• EXERCISE DESCRIPTION
What do the lines say, reproduced word for word, from the first of the entries below through the line bearing "Definition no_digit (s"?

• DATASET RECORDS
(* ===== verification/DrmCmdline.v ===== *)
(** * The mode option of the kernel command line (drm_modes.c)

    [drm_mode_parse_command_line_for_connector] scans the option from its
    last character to its first; [drm_mode_create_from_cmdline_mode] turns the
    result into a mode.  A string is the list of its characters. *)

From S2P Require Import Prelude DrmModes.
From Stdlib Require Import Ascii.
Open Scope Z_scope.

Inductive drm_connector_force :=
| DRM_FORCE_UNSPECIFIED
| DRM_FORCE_OFF
| DRM_FORCE_ON
| DRM_FORCE_ON_DIGITAL.

#[export] Instance force_eq_dec : EqDecision drm_connector_force.
Proof. solve_decision. Defined.

(** [struct drm_cmdline_mode] *)
Record drm_cmdline_mode := mk_cmdline {
  specified : bool; refresh_specified : bool; bpp_specified : bool;
  xres : Z; yres : Z; bpp : Z; refresh : Z;
  rb : bool; interlace : bool; cvt : bool; margins : bool;
  force : drm_connector_force;
}.

(** ** The kernel's string library *)

(** [simple_strtol] with base 10: the value and the rest of the string ([*endp]). *)
Class kernel_string := { simple_strtol : list ascii -> Z * list ascii }.

Definition digit (c : ascii) : option Z :=
  let n := Z.of_nat (nat_of_ascii c) in
  if (48 <=? n) && (n <=? 57) then Some (n - 48) else None.

(** The number that digits stand for, after [acc]. *)
Fixpoint decimal (acc : Z) (s : list ascii) : Z :=
  match s with [] => acc | c :: s => decimal (acc * 10 + default 0 (digit c)) s end.

(** A string that does not go on with a digit. *)
Definition no_digit (s : list ascii) : Prop :=
  match s with [] => True | c :: _ => digit c = None end.

(** It reads digits up to the first other character, as long as their number fits a
    [long]. *)
Class kernel_string_ok `{kernel_string} : Prop := {
  strtol_reads ds rest : Forall (fun c => is_Some (digit c)) ds -> ds <> [] -> decimal 0 ds < 2 ^ 63 -> no_digit rest ->
    simple_strtol (ds ++ rest) = (decimal 0 ds, rest);
}.

(** ** The scan *)

(** The local variables of the loop. *)
Record scan_state := mk_scan {
  s_bpp_specified : bool; s_refresh_specified : bool; s_yres_specified : bool;
  s_cvt : bool; s_rb : bool; s_interlace : bool; s_margins : bool; s_was_digit : bool;
  s_yres : Z; s_bpp : Z; s_refresh : Z;
  s_force : drm_connector_force;
}.

Definition scan_init : scan_state :=
  mk_scan false false false false false false false false 0 32 0 DRM_FORCE_UNSPECIFIED.

Definition forced (f : drm_connector_force) : bool :=
  bool_decide (f <> DRM_FORCE_UNSPECIFIED).

Section cmdline.
Context `{drm_modes_h, kernel_string}.

(** One round of the loop for the character [c] followed by [suffix];
    [None] is [goto done]. *)
Definition scan_char (connector_type : Z) (c : ascii) (suffix : list ascii)
    (s : scan_state) : option scan_state :=
  match c with
  | "@"%char =>
    if negb (s_refresh_specified s) && negb (s_bpp_specified s) &&
       negb (s_yres_specified s) && negb (s_cvt s) && negb (s_rb s) && s_was_digit s
    then Some (mk_scan (s_bpp_specified s) true (s_yres_specified s) (s_cvt s) (s_rb s)
                 (s_interlace s) (s_margins s) false (s_yres s) (s_bpp s)
                 (u32 (fst (simple_strtol suffix))) (s_force s))
    else None
  | "-"%char =>
    if negb (s_bpp_specified s) && negb (s_yres_specified s) && negb (s_cvt s) &&
       negb (s_rb s) && s_was_digit s
    then Some (mk_scan true (s_refresh_specified s) (s_yres_specified s) (s_cvt s) (s_rb s)
                 (s_interlace s) (s_margins s) false (s_yres s)
                 (u32 (fst (simple_strtol suffix))) (s_refresh s) (s_force s))
    else None
  | "x"%char =>
    if negb (s_yres_specified s) && s_was_digit s
    then Some (mk_scan (s_bpp_specified s) (s_refresh_specified s) true (s_cvt s) (s_rb s)
                 (s_interlace s) (s_margins s) false (u32 (fst (simple_strtol suffix)))
                 (s_bpp s) (s_refresh s) (s_force s))
    else None
  | "0"%char | "1"%char | "2"%char | "3"%char | "4"%char
  | "5"%char | "6"%char | "7"%char | "8"%char | "9"%char =>
    Some (mk_scan (s_bpp_specified s) (s_refresh_specified s) (s_yres_specified s) (s_cvt s)
            (s_rb s) (s_interlace s) (s_margins s) true (s_yres s) (s_bpp s) (s_refresh s)
            (s_force s))
  | "M"%char =>
    if s_yres_specified s || s_cvt s || s_was_digit s then None
    else Some (mk_scan (s_bpp_specified s) (s_refresh_specified s) (s_yres_specified s) true
                 (s_rb s) (s_interlace s) (s_margins s) (s_was_digit s) (s_yres s) (s_bpp s)
                 (s_refresh s) (s_force s))
  | "R"%char =>
    if s_yres_specified s || s_cvt s || s_rb s || s_was_digit s then None
    else Some (mk_scan (s_bpp_specified s) (s_refresh_specified s) (s_yres_specified s)
                 (s_cvt s) true (s_interlace s) (s_margins s) (s_was_digit s) (s_yres s)
                 (s_bpp s) (s_refresh s) (s_force s))
  | "m"%char =>
    if s_cvt s || s_yres_specified s || s_was_digit s then None
    else Some (mk_scan (s_bpp_specified s) (s_refresh_specified s) (s_yres_specified s)
                 (s_cvt s) (s_rb s) (s_interlace s) true (s_was_digit s) (s_yres s)
                 (s_bpp s) (s_refresh s) (s_force s))
  | "i"%char =>
    if s_cvt s || s_yres_specified s || s_was_digit s then None
    else Some (mk_scan (s_bpp_specified s) (s_refresh_specified s) (s_yres_specified s)
                 (s_cvt s) (s_rb s) true (s_margins s) (s_was_digit s) (s_yres s)
                 (s_bpp s) (s_refresh s) (s_force s))
  | "e"%char | "D"%char | "d"%char =>
    if s_yres_specified s || s_bpp_specified s || s_refresh_specified s ||
       s_was_digit s || forced (s_force s) then None
    else
      let f := if (c =? "e")%char then DRM_FORCE_ON
               else if (c =? "D")%char then
                 if negb (connector_type =? DRM_MODE_CONNECTOR_DVII) &&
                    negb (connector_type =? DRM_MODE_CONNECTOR_HDMIB)
                 then DRM_FORCE_ON else DRM_FORCE_ON_DIGITAL
               else DRM_FORCE_OFF in
      Some (mk_scan (s_bpp_specified s) (s_refresh_specified s) (s_yres_specified s)
              (s_cvt s) (s_rb s) (s_interlace s) (s_margins s) (s_was_digit s) (s_yres s)
              (s_bpp s) (s_refresh s) f)
  | _ => None
  end.

(** The loop, over the reversed string; [suffix] is what was scanned.  The
    first component is [i] after the loop. *)
Fixpoint scan_loop (connector_type : Z) (rprefix suffix : list ascii) (s : scan_state)
    : Z * scan_state :=
  match rprefix with
  | [] => (-1, s)
  | c :: rprefix =>
    match scan_char connector_type c suffix s with
    | None => (Z.of_nat (length rprefix), s)
    | Some s => scan_loop connector_type rprefix (c :: suffix) s
    end
  end.

(** The code after the label [done]. *)
Definition parse_done (i : Z) (res_specified : bool) (xr : Z) (s : scan_state)
    (mode : drm_cmdline_mode) : bool * drm_cmdline_mode :=
  if 0 <=? i then
    (false, mk_cmdline false (refresh_specified mode) (bpp_specified mode) (xres mode)
       (yres mode) (bpp mode) (refresh mode) (rb mode) (interlace mode) (cvt mode)
       (margins mode) (force mode))
  else
    (true, mk_cmdline
       (res_specified || specified mode)
       (s_refresh_specified s || refresh_specified mode)
       (s_bpp_specified s || bpp_specified mode)
       (if res_specified then xr else xres mode)
       (if res_specified then s_yres s else yres mode)
       (if s_bpp_specified s then s_bpp s else bpp mode)
       (if s_refresh_specified s then s_refresh s else refresh mode)
       (s_rb s) (s_interlace s) (s_cvt s) (s_margins s) (s_force s)).

(** [fb_mode_option] is the default of the frame buffer layer, if any. *)
Definition drm_mode_parse_command_line_for_connector
    (fb_mode_option mode_option : option (list ascii)) (connector_type : Z)
    (mode : drm_cmdline_mode) : bool * drm_cmdline_mode :=
  let mode_option := match mode_option with None => fb_mode_option | o => o end in
  match mode_option with
  | None =>
    (false, mk_cmdline false (refresh_specified mode) (bpp_specified mode) (xres mode)
       (yres mode) (bpp mode) (refresh mode) (rb mode) (interlace mode) (cvt mode)
       (margins mode) (force mode))
  | Some name =>
    let '(i, s) := scan_loop connector_type (reverse name) [] scan_init in
    if (i <? 0) && s_yres_specified s then
      let '(xr, ch) := simple_strtol name in
      match ch with
      | "x"%char :: _ => parse_done i true (u32 xr) s mode
      | _ => parse_done (Z.of_nat (length name) - Z.of_nat (length ch)) false 0 s mode
      end
    else if (i <? 0) && negb (s_yres_specified s) && s_was_digit s then
      parse_done 0 false 0 s mode
    else parse_done i false 0 s mode
  end.

Definition drm_mode_create_from_cmdline_mode (alloc : option Z) (cmd : drm_cmdline_mode)
    : outcome (option drm_display_mode) :=
  let vr := if refresh_specified cmd then s32 (refresh cmd) else 60 in
  mode ← (if cvt cmd
          then drm_cvt_mode alloc (s32 (xres cmd)) (s32 (yres cmd)) vr (rb cmd)
                 (interlace cmd) (margins cmd)
          else drm_gtf_mode alloc (s32 (xres cmd)) (s32 (yres cmd)) vr
                 (interlace cmd) (b2z (margins cmd)));
  Ok (match mode with
      | None => None
      | Some mode =>
        let mode := set_type (Z.lor (type mode) DRM_MODE_TYPE_USERDEF) mode in
        Some (drm_mode_set_crtcinfo mode CRTC_INTERLACE_HALVE_V)
      end).

End cmdline.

• SOLUTION FOR THIS EXERCISE
(* ===== verification/DrmCmdline.v ===== *)
(** * The mode option of the kernel command line (drm_modes.c)

    [drm_mode_parse_command_line_for_connector] scans the option from its
    last character to its first; [drm_mode_create_from_cmdline_mode] turns the
    result into a mode.  A string is the list of its characters. *)

From S2P Require Import Prelude DrmModes.
From Stdlib Require Import Ascii.
Open Scope Z_scope.

Inductive drm_connector_force :=
| DRM_FORCE_UNSPECIFIED
| DRM_FORCE_OFF
| DRM_FORCE_ON
| DRM_FORCE_ON_DIGITAL.

#[export] Instance force_eq_dec : EqDecision drm_connector_force.
Proof. solve_decision. Defined.

(** [struct drm_cmdline_mode] *)
Record drm_cmdline_mode := mk_cmdline {
  specified : bool; refresh_specified : bool; bpp_specified : bool;
  xres : Z; yres : Z; bpp : Z; refresh : Z;
  rb : bool; interlace : bool; cvt : bool; margins : bool;
  force : drm_connector_force;
}.

(** ** The kernel's string library *)

(** [simple_strtol] with base 10: the value and the rest of the string ([*endp]). *)
Class kernel_string := { simple_strtol : list ascii -> Z * list ascii }.

Definition digit (c : ascii) : option Z :=
  let n := Z.of_nat (nat_of_ascii c) in
  if (48 <=? n) && (n <=? 57) then Some (n - 48) else None.

(** The number that digits stand for, after [acc]. *)
Fixpoint decimal (acc : Z) (s : list ascii) : Z :=
  match s with [] => acc | c :: s => decimal (acc * 10 + default 0 (digit c)) s end.

(** A string that does not go on with a digit. *)
Definition no_digit (s : list ascii) : Prop :=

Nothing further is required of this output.